Nobody was on the beach before dawn in Brigantine, New Jersey. The shore was completely desolate. Maybe that’s what had drawn me. My life was just as desolate.

Six months earlier, in June, I’d been on my boat, the Furthermore, trying to make good time from Florida to New York when a sudden storm had blown up off the coast. Try as I might I couldn’t keep the boat away from the notorious shoals that jutted out from the Jersey Shore. I barely got myself to the life raft before everything else I owned—my clothes, my money, my livelihood as a sailor—was wrecked. All I had was a blanket some rescue workers gave me when I washed up shivering on the beach.

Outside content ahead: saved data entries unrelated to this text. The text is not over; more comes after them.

(** C8 (amended). The listener of the watched folder and the command run
    the same [parseAndOutput] on the base name and the content of the file.
    With an API key set, the command on a markdown file shows exactly one
    notice: the success notice when the pipeline returns, the generic
    failure notice when it throws. *)
Theorem triggers_share_entry_point (E : environment) (this : plugin)
    (file : TFile) (content : jstring) (w : world) :
  vault w !! path file = Some (File content) ->
  let run := parseAndOutput E this (basename file) content w in
  (startsWith (path file) WATCHED_FOLDER = true ->
   watchFolder E this WATCHED_FOLDER file w = run)
  /\ (extension file = js "md" ->
      parseTranscriptCommand E this (Some file) w
      = match run with
        | (Ok _, w') => Notice (SUCCESS_NOTICE file) w'
        | (Throw error, w') =>
            (console_error [LogText (js "Failed to parse transcript:"); LogError error] ;;;
             Notice FAILURE_NOTICE) w'
        end)
  /\ (extension file = js "md" -> apiKey (settings this) <> [] ->
      notices (snd (parseTranscriptCommand E this (Some file) w))
      = notices w ++ [match fst run with
                      | Ok _ => SUCCESS_NOTICE file
                      | Throw _ => FAILURE_NOTICE
                      end]).
Proof.
  intros Hv run.
  assert (vault_read (path file) w = (Ok content, w)) as Hr
    by (unfold vault_read; by rewrite Hv).
  assert (extension file = js "md" ->
    parseTranscriptCommand E this (Some file) w
     = match run with
       | (Ok _, w') => Notice (SUCCESS_NOTICE file) w'
       | (Throw error, w') =>
           (console_error [LogText (js "Failed to parse transcript:"); LogError error] ;;;
            Notice FAILURE_NOTICE) w'
       end) as Hc.
  { intros He. unfold parseTranscriptCommand. rewrite decide_True by done.
    unfold try_catch. erewrite bind_ok by done.
    unfold bind at 1. subst run.
    by destruct (parseAndOutput E this (basename file) content w) as [[[]|e] w']. }
  split; [|split; [done|]].
  - intros Hs. unfold watchFolder. rewrite Hs. by erewrite bind_ok.
  - intros He Hk. rewrite Hc by done.
    pose proof (parseAndOutput_notices E this (basename file) content w Hk) as Hn.
    subst run.
    destruct (parseAndOutput E this (basename file) content w) as [[[]|e] w'];
      cbn in *; by rewrite Hn.
Qed.

(** ** The claims on concrete inputs *)

(** The end-to-end scenario of the specification: the stubbed reply gives
    a summary document, a note called Groceries and a task list with the
    line of the task. *)
Example end_to_end_scenario :
  let outcome :=
    watchFolder (replying scenario_reply) sample_plugin WATCHED_FOLDER transcript_file
      world_with_transcript in
  fst outcome = Ok tt
  /\ vault (snd outcome) !! js "Parsed_Notes/summaries/meeting_summary.md"
     = Some (File (js "Meeting notes here."))
  /\ vault (snd outcome) !! js "Parsed_Notes/notes/Groceries.md"
     = Some (File (js "buy milk"))
  /\ vault (snd outcome) !! TASKS_PATH = Some (File (js "- [ ] call dentist")).
Proof. vm_compute. repeat split. Qed.

Example scenario_reply_is_stringify :
  JSON_stringify (extraction_value scenario) = scenario_reply.
Proof. vm_compute. reflexivity. Qed.



(** C2, witness: the service cannot be reached. *)
Lemma completion_failure_writes_no_document_witness :
  vault (snd (parseAndOutput offline sample_plugin (js "meeting") scenario_transcript
                world_with_transcript))
  = with_output_folders (vault world_with_transcript).
Proof.
  apply (completion_failure_writes_no_document offline sample_plugin (js "meeting")
           scenario_transcript world_with_transcript).
  right. eexists. vm_compute. reflexivity.
Defined.
(** * datapath/vport.c: the generic virtual-port layer of the Open vSwitch
      kernel datapath.

    The development embeds the C functions of [datapath/vport.c] as Rocq
    functions over an explicit model of the kernel objects they touch:
    packets ([sk_buff]) as byte lists with header offsets, the C integer
    types as [Z] with their wrap-around written out, the per-port counters
    as records, the port registry as a table of buckets.  Kernel services
    that [vport.c] only calls (the allocator, the port back ends, the hash
    function, the host byte order) are gathered in a record [host]. *)

From Stdlib Require Import ZArith List Lia Bool.
From Stdlib.Strings Require Import Byte.
Import ListNotations.
Local Open Scope Z_scope.

(** ** C integer types *)

Definition wrap16 (x : Z) : Z := x mod 2 ^ 16.
Definition wrap32 (x : Z) : Z := x mod 2 ^ 32.
Definition wrap64 (x : Z) : Z := x mod 2 ^ 64.

(** ** Constants of the kernel headers used by vport.c *)

Definition ETH_ALEN : nat := 6.
Definition ETH_HLEN : nat := 14.
Definition VLAN_HLEN : nat := 4.
Definition ETH_P_IP : Z := 0x0800.
Definition ETH_P_8021Q : Z := 0x8100.
Definition IP_DF : Z := 0x4000.
Definition IP_MF : Z := 0x2000.
Definition IP_OFFSET : Z := 0x1FFF.
Definition VLAN_TAG_PRESENT : Z := 0x1000.
Definition ENOMEM : Z := 12.
Definition EAFNOSUPPORT : Z := 97.
Definition VPORT_HASH_BUCKETS : Z := 1024.

(** ** Bytes *)

Definition byte_val (b : byte) : Z := Z.of_N (Byte.to_N b).

Definition byte_of (z : Z) : byte :=
  match Byte.of_N (Z.to_N (z mod 256)) with
  | Some b => b
  | None => x00
  end.

(** The byte at offset [i] of a buffer.  A read past the end of the data
    (which in C would read whatever follows) yields a zero byte. *)
Definition byte_at (d : list byte) (i : nat) : Z := byte_val (nth i d x00).

(** Overwrite [d] from offset [off] with the bytes [src]; the part of [src]
    that would fall behind the end of [d] is not written. *)
Definition mem_write (d : list byte) (off : nat) (src : list byte) : list byte :=
  firstn off d ++ firstn (length d - off) src ++ skipn (off + length src) d.

(** ** Packet buffers

    [skb_data] holds the bytes from [skb->data] to [skb->tail]; the header
    positions are offsets from [skb->data].  [skb_id] stands for the address
    of the buffer, so that releases of one buffer can be counted.  Of the
    control block only the field read by this file is kept. *)

Record ovs_skb_cb := {
  cb_frag_max_size : Z        (* OVS_CB(skb)->pkt_key->phy.frag_max_size *)
}.

Record sk_buff := {
  skb_id : nat;
  skb_data : list byte;
  mac_header : nat;
  network_header : nat;
  vlan_proto : Z;
  vlan_tci : Z;
  skb_cb : ovs_skb_cb
}.

Definition skb_len (skb : sk_buff) : nat := length (skb_data skb).

Definition set_data (skb : sk_buff) (d : list byte) : sk_buff :=
  {| skb_id := skb_id skb; skb_data := d;
     mac_header := mac_header skb; network_header := network_header skb;
     vlan_proto := vlan_proto skb; vlan_tci := vlan_tci skb;
     skb_cb := skb_cb skb |}.

(** [skb_push]: [n] more bytes in front of the data; their content is
    whatever the buffer held (zero here), the headers keep their place.
    The headroom is not tracked: [ovs_vport_fragment] reserves as much as
    it pushes. *)
Definition skb_push (skb : sk_buff) (n : nat) : sk_buff :=
  {| skb_id := skb_id skb; skb_data := repeat x00 n ++ skb_data skb;
     mac_header := mac_header skb + n; network_header := network_header skb + n;
     vlan_proto := vlan_proto skb; vlan_tci := vlan_tci skb;
     skb_cb := skb_cb skb |}.

(** [skb_pull]: drop [n] bytes from the front of the data.  In C the
    headers stay where they are in memory, so that their offsets from
    [skb->data] go down by [n].  A header inside the [n] bytes dropped
    would come to lie before [skb->data], which an offset from [skb->data]
    that is a natural number cannot say: for such a header the offset here
    is 0 and stands for nothing, and what is stated about a header behind
    a pull has the bound [n <= offset] with it.  vport.c pulls only in
    [ovs_vlan_untag], which resets the MAC header right after. *)
Definition skb_pull (skb : sk_buff) (n : nat) : sk_buff :=
  {| skb_id := skb_id skb; skb_data := skipn n (skb_data skb);
     mac_header := mac_header skb - n; network_header := network_header skb - n;
     vlan_proto := vlan_proto skb; vlan_tci := vlan_tci skb;
     skb_cb := skb_cb skb |}.

Definition skb_reset_mac_header (skb : sk_buff) : sk_buff :=
  {| skb_id := skb_id skb; skb_data := skb_data skb;
     mac_header := 0; network_header := network_header skb;
     vlan_proto := vlan_proto skb; vlan_tci := vlan_tci skb;
     skb_cb := skb_cb skb |}.

Definition skb_reset_network_header (skb : sk_buff) : sk_buff :=
  {| skb_id := skb_id skb; skb_data := skb_data skb;
     mac_header := mac_header skb; network_header := 0;
     vlan_proto := vlan_proto skb; vlan_tci := vlan_tci skb;
     skb_cb := skb_cb skb |}.

Definition set_cb (skb : sk_buff) (cb : ovs_skb_cb) : sk_buff :=
  {| skb_id := skb_id skb; skb_data := skb_data skb;
     mac_header := mac_header skb; network_header := network_header skb;
     vlan_proto := vlan_proto skb; vlan_tci := vlan_tci skb;
     skb_cb := cb |}.

(** [skb_copy_bits(src, offset, to, len)] with [to] the start of the data
    of [dst]: copies [len] bytes of [src] from [offset]; when [src] does not
    hold that many bytes it fails and nothing is copied.  vport.c ignores
    the result. *)
Definition skb_copy_bits (src : sk_buff) (offset : nat) (dst : sk_buff)
    (len : nat) : sk_buff :=
  if (offset + len <=? skb_len src)%nat
  then set_data dst (mem_write (skb_data dst) 0
                       (firstn len (skipn offset (skb_data src))))
  else dst.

The Furthermore—or what was left of it—washed up a day or so later, but it was an empty shell. That shell was now sitting in a boatyard. The guys there had offered to rebuild it, but I had no idea how or when I could pay them for their trouble. The part-time jobs I’d found while crashing on a friend’s couch or at the boatyard were not enough to keep me from falling deeper and deeper into debt.

What’s the point of trying to start over anyway? I thought, gazing out at the ocean. I was in a hole far too deep to climb out of. Since the wreck the only thing that had brought me any relief was drinking. I’d done plenty of that earlier in the evening. Then I got the idea to come to the site of the wreck. I’d had this strange feeling I would find something here, something I’d lost that had somehow gone unnoticed all this time, but of course there was nothing left behind. Everything was gone.

Maybe that wasn’t the real reason I’d come out here in the dark.

The eastern horizon had lightened, but there was no sign of the sun. The sky was overcast, hazy and gray, and a light rain misted on the beach. I saw a splash in the water—a dolphin maybe, or even a whale. I got up from my place on the sand and walked toward it over the hard-packed mud. When I got to the water I didn’t stop. I waded in, water splashing over my feet, ankles, then my knees.

It must have been very cold, but I barely noticed. Whether it was the alcohol or just the numbness of having nothing to live for, all I felt was wet. The water reached my waist. I kept going, first walking and then half swimming into the ocean. This is my only option, I thought as I moved farther and farther away from the shore. I’d lost everything on the beach that night in June. Everything but myself, and what was that worth?

My toes just barely touched the bottom of the ocean. I stretched out my arms, teetering like a man on a tightropeJust kick out, I told myself. It’ll all be over…

“Stu!”

I blinked and turned back to the beach. Who had called me? There was no one here—certainly no one I knew.

“Hey, Stu!”

Before me on the beach was what looked like a figure from the Bible. He was hooded and clutching a staff of some sort. I strained my neck trying to figure out who it might be.

I stumbled, lost my balance. Completely submerged, I was at the mercy of the dark ocean. Isn’t this what you wanted? Only a moment before I had wanted to sink. Then someone called your name. Twice. I struggled for the surface. I needed air. Something grabbed me and pulled me back to shore. I came up sputtering, my head above the waves.

The figure on the beach was still there, but now he came into focus. He wasn’t some Biblical patriarch, just a fisherman in a raincoat, his hood pulled over his head. His staff was a fishing pole. And he couldn’t have called my name. I’d never seen him before. “Hey, you!” he yelled again, coming toward me.

I must have moved toward him too, because a minute later I was sloshing out of the water toward his outstretched hand. My legs were so numb I could barely feel them.

“Let me help you,” the fisherman said, keeping his voice very calm. He must have realized what he’d just almost witnessed. “I can help you. Please. Let me help.”

Help, I thought, but I couldn’t say it. My teeth were chattering too badly to pronounce the words. There wasn’t enough help in the world for a loser like me. I extended a trembling hand and he led me to the beach and sat me down on a piece of driftwood. “You shouldn’t have pulled me out,” I said.

“I didn’t,” he said. I saw that the fisherman was right. He wasn’t even wet. “You walked out of that water of your own free will. Or with the help of a power greater than yourself.”

It was true: I’d felt it. I didn’t want to die. In that instant, I fully realized what I’d almost done. A wave of absolute terror washed over me. If I hadn’t thought I heard someone call my name…

“You’re safe now,” the fisherman said. “Whatever sent you into that water, you’re past it, aren’t you?”

He was right. The fisherman took me to his car and wrapped me in a blanket. Then we went to get a cup of coffee. The utter despair I’d felt on the beach lessened as I warmed up and started to talk. For the first time since the wreck, the hole I was in didn’t seem so deep. Maybe I could climb out and start again. A rescuing angel and a kind fisherman had given me an inkling of hope. It would take some time, of course, and a lot of hard work, but I knew I didn’t have to do everything completely on my own.

The following June I relaunched the Furthermore. She was better than new, and so was her captain. I was sober, going to AA and couldn’t wait to get back on the water. I had lost it all—and still had everything to live for.